What to do: Beginning with the first line of the data below, reproduce every line unchanged, ending with the line that holds "Lemma attest_length u".

= Beginning of Section =

Lemma store_bytes_length buf off src r : store_bytes buf off src = Done r -> length r = length buf.
Proof.
  unfold store_bytes. destruct (Z.leb_spec 0 off); [|done]. destruct (Z.leb_spec (off + Z.of_nat (length src)) (Z.of_nat (length buf))); [|done].
  intros [= <-]. apply length_splice. lia.
Qed.
Lemma seal_out_length tsc s c key text aad out off s' o : CcProc.seal_out tsc s c key text aad out off = Done (s', o) -> length o = length out.
Proof.
  unfold CcProc.seal_out. destruct (CcProc.gen_nonce tsc s c) as [[s1 nonce]| |]; cbn [mbind outcome_bind]; [|done..].
  destruct (store_bytes out 0 nonce) as [o1| |] eqn:E1; cbn [mbind outcome_bind]; [|done..].
  destruct text as [tx| |]; cbn [mbind outcome_bind]; [|done..]. destruct (AesGcm.AesGcm.aes256_gcm_encrypt key nonce tx aad) as [ct tag].
  destruct (store_bytes o1 12 ct) as [o2| |] eqn:E2; cbn [mbind outcome_bind]; [|done..].
  destruct (store_bytes o2 off tag) as [o3| |] eqn:E3; cbn [mbind outcome_bind]; [|done..]. intros [= _ <-].
  by rewrite (store_bytes_length _ _ _ _ E3), (store_bytes_length _ _ _ _ E2), (store_bytes_length _ _ _ _ E1).
Qed.

Lemma attest_length u tsc s y pid l size s' tok sz n :
  CcProc.cc_kernel_attest_process u tsc s y pid (Some l) size = Done (s', tok, sz, n) -> exists o, tok = Some o /\ length o = length l.
Proof.
  unfold CcProc.cc_kernel_attest_process. destruct size as [size|]; [|intros [= _ <- _ _]; eauto].
  casei; [intros [= _ <- _ _]; eauto|]. casei; [intros [= _ <- _ _]; eauto|].
  destruct (Boot.Boot.task_find_by_pid y pid) as [[ta|]| |]; cbn [mbind outcome_bind]; [|intros [= _ <- _ _]; eauto|done..].
  destruct (Sched.deref y ta) as [t| |]; cbn [mbind outcome_bind]; [|done..].
  destruct (CcProc.seal_out _ _ _ _ _ _ _ _) as [[s1 o]| |] eqn:Es; cbn [mbind outcome_bind]; [|done..].
  intros [= _ <- _ _]. eexists. split; [done|]. by eapply seal_out_length.
Qed.
Lemma checkpoint_length tsc s t rbx rbp l size s' o sz n :
  CcProc.cc_kernel_checkpoint tsc s (Some t) rbx rbp (Some l) size = Done (s', o, sz, n) -> exists o', o = Some o' /\ length o' = length l.
Proof.
  unfold CcProc.cc_kernel_checkpoint. casei; [intros [= _ <- _ _]; eauto|]. casei; [intros [= _ <- _ _]; eauto|].
  destruct (CcProc.seal_out _ _ _ _ _ _ _ _) as [[s1 o1]| |] eqn:Es; cbn [mbind outcome_bind]; [|done..].
  intros [= _ <- _ _]. eexists. split; [done|]. by eapply seal_out_length.
Qed.
Lemma seal_length tsc s data va pages l size s' o sz n :
  CcProc.cc_kernel_seal_memory tsc s data va pages (Some l) size = Done (s', o, sz, n) -> exists o', o = Some o' /\ length o' = length l.
Proof.
  unfold CcProc.cc_kernel_seal_memory. casei; [intros [= _ <- _ _]; eauto|]. casei; [intros [= _ <- _ _]; eauto|].
  destruct (CcProc.seal_out _ _ _ _ _ _ _ _) as [[s1 o1]| |] eqn:Es; cbn [mbind outcome_bind]; [|done..].
  intros [= _ <- _ _]. eexists. split; [done|]. by eapply seal_out_length.
Qed.
(** What a receive stores fits the caller's buffer. *)
Lemma recv_length s low fd buf len s' b n : CcProc.cc_ipc_recv s low fd buf len = Done (s', Some b, n) -> Z.of_nat (length b) <= len.
Proof.
  unfold CcProc.cc_ipc_recv. repeat first [done | casei | match goal with |- context [match ?x with Some _ => _ | None => _ end] => destruct x as [[i ch]|] end].
  repeat match goal with
  | |- mbind _ (CcProc.vload ?v ?a ?n) = _ -> _ => destruct (CcProc.vload v a n) as [[? ?]| |]; cbn [mbind outcome_bind]; [|done..]
  | |- _ => casei; [done|]
  end.
  unfold CcProc.gcm_decrypt_call. destruct (load_bytes _ _ _) as [ct| |]; cbn [mbind outcome_bind]; [|done..].
  destruct (AesGcm.AesGcm.aes256_gcm_decrypt _ _ _ _ _) as [e'|pt]; [done|]. destruct (Z.ltb_spec len (Z.of_nat (length pt))); cbn [mbind outcome_bind]; [done|].
  intros [= _ <- _]. done.
Qed.

Lemma user_stores_tame l : forall k k1 k', Forall (fun s => 1 <= s.1) l -> tame 1 k k1 -> user_stores k1 l = Done k' -> tame 1 k k'.
Proof.
  induction l as [|[a b] l IH]; intros k k1 k' Hl Hk; cbn [user_stores]; [by intros [= <-]|].
  apply Forall_cons in Hl as [Ha Hl]. unfold user_store. destruct (Z.ltb_spec USER_ADDR_MAX (a + Z.of_nat (length b))); cbn [mbind outcome_bind]; [done|].
  apply IH; [done|]. destruct Hk as [U F]. split; [|done]. cbn [umem with_umem]. apply tame_write; [done | done | lia].
Qed.
Lemma ioctl_stores f cmd arg : 0 <= arg -> Forall (fun s => 1 <= s.1) (Vfs.neri_dev_ioctl f cmd arg).1.
Proof.
  intros Ha. unfold Vfs.neri_dev_ioctl.
  repeat (casei; [destruct (Z.eqb_spec arg 0); cbn [fst]; [constructor|]; repeat (constructor; [cbn; lia|]); constructor|]).
  constructor.
Qed.

(** Without a descriptor table a read stores nothing. *)
Lemma read_without_table f junk fd buf len t b n : Vfs.vfs_read f junk None fd buf len = Done (t, b, n) -> b = [].
Proof. unfold Vfs.vfs_read. casei; [by intros [= _ <- _]|]. casei; by intros [= _ <- _]. Qed.

Ltac called H := match type of H with mbind _ ?o = _ => destruct o as [?r| |] eqn:?E; cbn [mbind outcome_bind] in H; [|discriminate H..] end.
Ltac refill len := let El := fresh "El" in destruct len as (? & -> & El);
  eapply put_ubuf_tame; [eassumption | rewrite El, ubuf_length; unfold in_user in *; lia].

(** The file system and CortexCrypto, called from the handlers, write only user memory. *)
#[export] Instance kernel_callees : Callees kernel_callee.
Proof.
  intros c args k k' v Hc H. unfold kernel_callee in H.
  destruct c; repeat match type of H with match ?x with _ => _ end = _ => destruct x eqn:?; try discriminate H end;
    cbn [checked floor_of] in *; repeat (called H); repeat match goal with p : (_ * _)%type |- _ => destruct p; cbn [mbind outcome_bind] in * end;
    repeat (called H); repeat match goal with p : (_ * _)%type |- _ => destruct p end;
    try (injection H as <- _; first [apply tame_same; reflexivity | idtac]).
  - rewrite (read_without_table _ _ _ _ _ _ _ _ E). apply tame_same; reflexivity.
  - eapply user_stores_tame; [|apply tame_refl | exact E].
    match goal with Hi : Vfs.neri_dev_ioctl ?f ?c ?a = (?l, _) |- _ => pose proof (ioctl_stores f c a ltac:(lia)) as Hs; rewrite Hi in Hs; exact Hs end.
  - refill (attest_length _ _ _ _ _ _ _ _ _ _ _ E).
  - match goal with o : option (list Z) |- _ => destruct o as [b|] end; [|apply tame_same; reflexivity].
    eapply put_ubuf_tame; [eassumption|]. by eapply recv_length.
  - refill (checkpoint_length _ _ _ _ _ _ _ _ _ _ _ E0).
  - refill (seal_length _ _ _ _ _ _ _ _ _ _ _ E).
Qed.


(** ** Calls of the running task *)

Section running.
Context (w : Sched.hw) (cpu tsc_khz : Z).

(** [t], at [ta], runs on this CPU, which is in no system call. *)
Record running (k : kst) (ta : Z) (t : Sched.task) : Prop := {
  ru_cpu : 0 <= cpu < 256;
  ru_current : Sched.current (sy k) cpu = Some ta;
  ru_task : Sched.heap (sy k) !! ta = Some t;
  ru_flags : length (g_syscall_in_progress k) = 256%nat;
  ru_flag : flag cpu k = 0
}.
(** It has not pledged, or its mask has the call. *)
Definition permits (t : Sched.task) (n : Z) : Prop := Z.testbit (Sched.sig_pending t) 63 = true -> Z.testbit (Sched.sig_blocked t) n = true.

Lemma running_same k k' ta t : sy k' = sy k -> g_syscall_in_progress k' = g_syscall_in_progress k -> running k ta t -> running k' ta t.
Proof. intros E1 E2 [H1 H2 H3 H4 H5]. unfold flag in *. split; unfold flag; rewrite ?E1, ?E2; done. Qed.

Context (k : kst) (ta : Z) (t : Sched.task) (R : running k ta t).

(** A permitted call is its handler's, on the scrubbed arguments. *)
Lemma permitted_call n a1 a2 a3 a4 a5 : 0 <= n < 64 -> permits t n ->
  syscall w cpu tsc_khz k n a1 a2 a3 a4 a5 =
  run_handler kernel_callee w cpu tsc_khz (set_flag cpu k 1) n (scrub_arg a1) (scrub_arg a2) (scrub_arg a3) (scrub_arg a4) (scrub_arg a5).
Proof.
  intros Hn Hp. unfold syscall. rewrite (dispatch_task _ _ _ _ k ta t (ru_current _ _ _ R) (ru_task _ _ _ R) (ru_flag _ _ _ R)) by lia.
  by rewrite (pledge_passes t n Hn Hp).
Qed.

= End of Section =

Task result:
Lemma store_bytes_length buf off src r : store_bytes buf off src = Done r -> length r = length buf.
Proof.
  unfold store_bytes. destruct (Z.leb_spec 0 off); [|done]. destruct (Z.leb_spec (off + Z.of_nat (length src)) (Z.of_nat (length buf))); [|done].
  intros [= <-]. apply length_splice. lia.
Qed.
Lemma seal_out_length tsc s c key text aad out off s' o : CcProc.seal_out tsc s c key text aad out off = Done (s', o) -> length o = length out.
Proof.
  unfold CcProc.seal_out. destruct (CcProc.gen_nonce tsc s c) as [[s1 nonce]| |]; cbn [mbind outcome_bind]; [|done..].
  destruct (store_bytes out 0 nonce) as [o1| |] eqn:E1; cbn [mbind outcome_bind]; [|done..].
  destruct text as [tx| |]; cbn [mbind outcome_bind]; [|done..]. destruct (AesGcm.AesGcm.aes256_gcm_encrypt key nonce tx aad) as [ct tag].
  destruct (store_bytes o1 12 ct) as [o2| |] eqn:E2; cbn [mbind outcome_bind]; [|done..].
  destruct (store_bytes o2 off tag) as [o3| |] eqn:E3; cbn [mbind outcome_bind]; [|done..]. intros [= _ <-].
  by rewrite (store_bytes_length _ _ _ _ E3), (store_bytes_length _ _ _ _ E2), (store_bytes_length _ _ _ _ E1).
Qed.

Lemma attest_length u tsc s y pid l size s' tok sz n :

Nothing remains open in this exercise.